[Collected data]
#[global] Instance IdentityConfig_eq_dec : EqDecision IdentityConfig.
Proof. solve_decision. Defined.
#[global] Instance SpeakerRecord_eq_dec : EqDecision SpeakerRecord.
Proof. solve_decision. Defined.
#[global] Instance ZoneRecord_eq_dec : EqDecision ZoneRecord.
Proof. solve_decision. Defined.
#[global] Instance AudioSettings_eq_dec : EqDecision AudioSettings.
Proof. solve_decision. Defined.
#[global] Instance NetworkSettings_eq_dec : EqDecision NetworkSettings.
Proof. solve_decision. Defined.
#[global] Instance WebConfig_eq_dec : EqDecision WebConfig.
Proof. solve_decision. Defined.

Section Records.
Context {J : JsonLib}.

(** [system] has one field, the log level. *)
(* [src/streamer/src/config/StreamerConfig.h:72-85] StreamerConfig *)
Record StreamerConfig := mk_streamer_config
  { schema : Z; identity : IdentityConfig; speakers : list SpeakerRecord; zones : list ZoneRecord;
    audio_settings : AudioSettings; dsp : json; network_settings : NetworkSettings;
    web : WebConfig; log_level_ : string }.

#[global] Instance StreamerConfig_eq_dec : EqDecision StreamerConfig.
Proof. solve_decision. Defined.

Definition default_identity : IdentityConfig := mk_identity "" "" "".
Definition default_speaker : SpeakerRecord := mk_speaker_record "" "" "" 45455 "" "" 0.
Definition default_zone : ZoneRecord := mk_zone_record "" "" [].
Definition default_audio : AudioSettings := mk_audio_settings 48000 2 480 180 "line-in".
Definition default_network : NetworkSettings := mk_network_settings "45455" 50005.
Definition default_web : WebConfig := mk_web 8090 "" "127.0.0.1".

(* [src/streamer/src/config/StreamerConfig.h:15-85] StreamerConfig *)
Definition default_config : StreamerConfig :=
  mk_streamer_config 1 default_identity [] [] default_audio (jobj []) default_network default_web "info".

(** ** JSON *)

(** [get<std::vector<T>>]. *)
Definition get_list {A} (read : json -> Try A) (j : json) : Try (list A) :=
  l ← get_array j; mapM read l.

(* [src/streamer/src/config/StreamerConfigSerialization.h:18-20] to_json(IdentityConfig) *)
Definition identity_to_json (c : IdentityConfig) : json :=
  jobj [("streamer_id", jstr (i_streamer_id c)); ("public_key", jstr (i_public_key c));
        ("site_id", jstr (i_site_id c))].

(* [src/streamer/src/config/StreamerConfigSerialization.h:21-25] from_json(IdentityConfig) *)
Definition identity_from_json (j : json) : Try IdentityConfig :=
  let c := default_identity in
  id ← value_string j "streamer_id" (i_streamer_id c);
  key ← value_string j "public_key" (i_public_key c);
  site ← value_string j "site_id" (i_site_id c);
  mret (mk_identity id key site).

(* [src/streamer/src/config/StreamerConfigSerialization.h:27-35] to_json(SpeakerRecord) *)
Definition speaker_to_json (s : SpeakerRecord) : json :=
  jobj [("device_id", jstr (s_device_id s)); ("name", jstr (s_name s)); ("host", jstr (s_host s));
        ("control_port", jint (s_control_port s)); ("public_key", jstr (s_public_key s));
        ("box_public_key", jstr (s_box_public_key s)); ("delay_ms", jint (s_delay_ms s))].

(* [src/streamer/src/config/StreamerConfigSerialization.h:36-44] from_json(SpeakerRecord) *)
Definition speaker_from_json (j : json) : Try SpeakerRecord :=
  let s := default_speaker in
  id ← value_string j "device_id" (s_device_id s);
  name ← value_string j "name" (s_name s);
  host ← value_string j "host" (s_host s);
  port ← value_int j "control_port" (s_control_port s);
  key ← value_string j "public_key" (s_public_key s);
  box ← value_string j "box_public_key" (s_box_public_key s);
  delay ← value_int j "delay_ms" (s_delay_ms s);
  mret (mk_speaker_record id name host port key box delay).

(* [src/streamer/src/config/StreamerConfigSerialization.h:46-48] to_json(ZoneRecord) *)
Definition zone_to_json (z : ZoneRecord) : json :=
  jobj [("zone_id", jstr (z_zone_id z)); ("name", jstr (z_name z));
        ("members", jarr (jstr <$> z_members z))].

(* [src/streamer/src/config/StreamerConfigSerialization.h:49-53] from_json(ZoneRecord) *)
Definition zone_from_json (j : json) : Try ZoneRecord :=
  let z := default_zone in
  id ← value_string j "zone_id" (z_zone_id z);
  name ← value_string j "name" (z_name z);
  members ← value_or (get_list get_string) j "members" (z_members z);
  mret (mk_zone_record id name members).

(* [src/streamer/src/config/StreamerConfigSerialization.h:55-61] to_json(AudioConfig) *)
Definition audio_to_json_ (a : AudioSettings) : json :=
  jobj [("sample_rate", jint (a_sample_rate a)); ("channels", jint (a_channels a));
        ("block_frames", jint (a_block_frames a)); ("lead_ms", jint (a_lead_ms a));
        ("source", jstr (a_source a))].

(* [src/streamer/src/config/StreamerConfigSerialization.h:62-68] from_json(AudioConfig) *)
Definition audio_from_json_ (j : json) : Try AudioSettings :=
  let a := default_audio in
  rate ← value_int j "sample_rate" (a_sample_rate a);
  channels ← value_int j "channels" (a_channels a);
  block ← value_int j "block_frames" (a_block_frames a);
  lead ← value_int j "lead_ms" (a_lead_ms a);
  source ← value_string j "source" (a_source a);
  mret (mk_audio_settings rate channels block lead source).

(* [src/streamer/src/config/StreamerConfigSerialization.h:70-72] to_json(NetworkConfig) *)
Definition network_to_json_ (n : NetworkSettings) : json :=
  jobj [("control_port", jstr (n_control_port n)); ("audio_port", jint (n_audio_port n))].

[Exercise aim] All entries must be repeated verbatim.

[Solution to the problem]
#[global] Instance IdentityConfig_eq_dec : EqDecision IdentityConfig.
Proof. solve_decision. Defined.
#[global] Instance SpeakerRecord_eq_dec : EqDecision SpeakerRecord.
Proof. solve_decision. Defined.
#[global] Instance ZoneRecord_eq_dec : EqDecision ZoneRecord.
Proof. solve_decision. Defined.
#[global] Instance AudioSettings_eq_dec : EqDecision AudioSettings.
Proof. solve_decision. Defined.
#[global] Instance NetworkSettings_eq_dec : EqDecision NetworkSettings.
Proof. solve_decision. Defined.
#[global] Instance WebConfig_eq_dec : EqDecision WebConfig.
Proof. solve_decision. Defined.

Section Records.
Context {J : JsonLib}.

(** [system] has one field, the log level. *)
(* [src/streamer/src/config/StreamerConfig.h:72-85] StreamerConfig *)
Record StreamerConfig := mk_streamer_config
  { schema : Z; identity : IdentityConfig; speakers : list SpeakerRecord; zones : list ZoneRecord;
    audio_settings : AudioSettings; dsp : json; network_settings : NetworkSettings;
    web : WebConfig; log_level_ : string }.

#[global] Instance StreamerConfig_eq_dec : EqDecision StreamerConfig.
Proof. solve_decision. Defined.

Definition default_identity : IdentityConfig := mk_identity "" "" "".
Definition default_speaker : SpeakerRecord := mk_speaker_record "" "" "" 45455 "" "" 0.
Definition default_zone : ZoneRecord := mk_zone_record "" "" [].
Definition default_audio : AudioSettings := mk_audio_settings 48000 2 480 180 "line-in".
Definition default_network : NetworkSettings := mk_network_settings "45455" 50005.
Definition default_web : WebConfig := mk_web 8090 "" "127.0.0.1".

(* [src/streamer/src/config/StreamerConfig.h:15-85] StreamerConfig *)
Definition default_config : StreamerConfig :=
  mk_streamer_config 1 default_identity [] [] default_audio (jobj []) default_network default_web "info".

(** ** JSON *)

(** [get<std::vector<T>>]. *)
Definition get_list {A} (read : json -> Try A) (j : json) : Try (list A) :=
  l ← get_array j; mapM read l.

(* [src/streamer/src/config/StreamerConfigSerialization.h:18-20] to_json(IdentityConfig) *)
Definition identity_to_json (c : IdentityConfig) : json :=
  jobj [("streamer_id", jstr (i_streamer_id c)); ("public_key", jstr (i_public_key c));
        ("site_id", jstr (i_site_id c))].

(* [src/streamer/src/config/StreamerConfigSerialization.h:21-25] from_json(IdentityConfig) *)
Definition identity_from_json (j : json) : Try IdentityConfig :=
  let c := default_identity in
  id ← value_string j "streamer_id" (i_streamer_id c);
  key ← value_string j "public_key" (i_public_key c);
  site ← value_string j "site_id" (i_site_id c);
  mret (mk_identity id key site).

(* [src/streamer/src/config/StreamerConfigSerialization.h:27-35] to_json(SpeakerRecord) *)
Definition speaker_to_json (s : SpeakerRecord) : json :=
  jobj [("device_id", jstr (s_device_id s)); ("name", jstr (s_name s)); ("host", jstr (s_host s));
        ("control_port", jint (s_control_port s)); ("public_key", jstr (s_public_key s));
        ("box_public_key", jstr (s_box_public_key s)); ("delay_ms", jint (s_delay_ms s))].

(* [src/streamer/src/config/StreamerConfigSerialization.h:36-44] from_json(SpeakerRecord) *)
Definition speaker_from_json (j : json) : Try SpeakerRecord :=
  let s := default_speaker in
  id ← value_string j "device_id" (s_device_id s);
  name ← value_string j "name" (s_name s);
  host ← value_string j "host" (s_host s);
  port ← value_int j "control_port" (s_control_port s);
  key ← value_string j "public_key" (s_public_key s);
  box ← value_string j "box_public_key" (s_box_public_key s);
  delay ← value_int j "delay_ms" (s_delay_ms s);
  mret (mk_speaker_record id name host port key box delay).

(* [src/streamer/src/config/StreamerConfigSerialization.h:46-48] to_json(ZoneRecord) *)
Definition zone_to_json (z : ZoneRecord) : json :=
  jobj [("zone_id", jstr (z_zone_id z)); ("name", jstr (z_name z));
        ("members", jarr (jstr <$> z_members z))].

(* [src/streamer/src/config/StreamerConfigSerialization.h:49-53] from_json(ZoneRecord) *)
Definition zone_from_json (j : json) : Try ZoneRecord :=
  let z := default_zone in
  id ← value_string j "zone_id" (z_zone_id z);
  name ← value_string j "name" (z_name z);
  members ← value_or (get_list get_string) j "members" (z_members z);
  mret (mk_zone_record id name members).

(* [src/streamer/src/config/StreamerConfigSerialization.h:55-61] to_json(AudioConfig) *)
Definition audio_to_json_ (a : AudioSettings) : json :=
  jobj [("sample_rate", jint (a_sample_rate a)); ("channels", jint (a_channels a));
        ("block_frames", jint (a_block_frames a)); ("lead_ms", jint (a_lead_ms a));
        ("source", jstr (a_source a))].

(* [src/streamer/src/config/StreamerConfigSerialization.h:62-68] from_json(AudioConfig) *)
Definition audio_from_json_ (j : json) : Try AudioSettings :=
  let a := default_audio in
  rate ← value_int j "sample_rate" (a_sample_rate a);
  channels ← value_int j "channels" (a_channels a);
  block ← value_int j "block_frames" (a_block_frames a);
  lead ← value_int j "lead_ms" (a_lead_ms a);
  source ← value_string j "source" (a_source a);
  mret (mk_audio_settings rate channels block lead source).

(* [src/streamer/src/config/StreamerConfigSerialization.h:70-72] to_json(NetworkConfig) *)
Definition network_to_json_ (n : NetworkSettings) : json :=
  jobj [("control_port", jstr (n_control_port n)); ("audio_port", jint (n_audio_port n))].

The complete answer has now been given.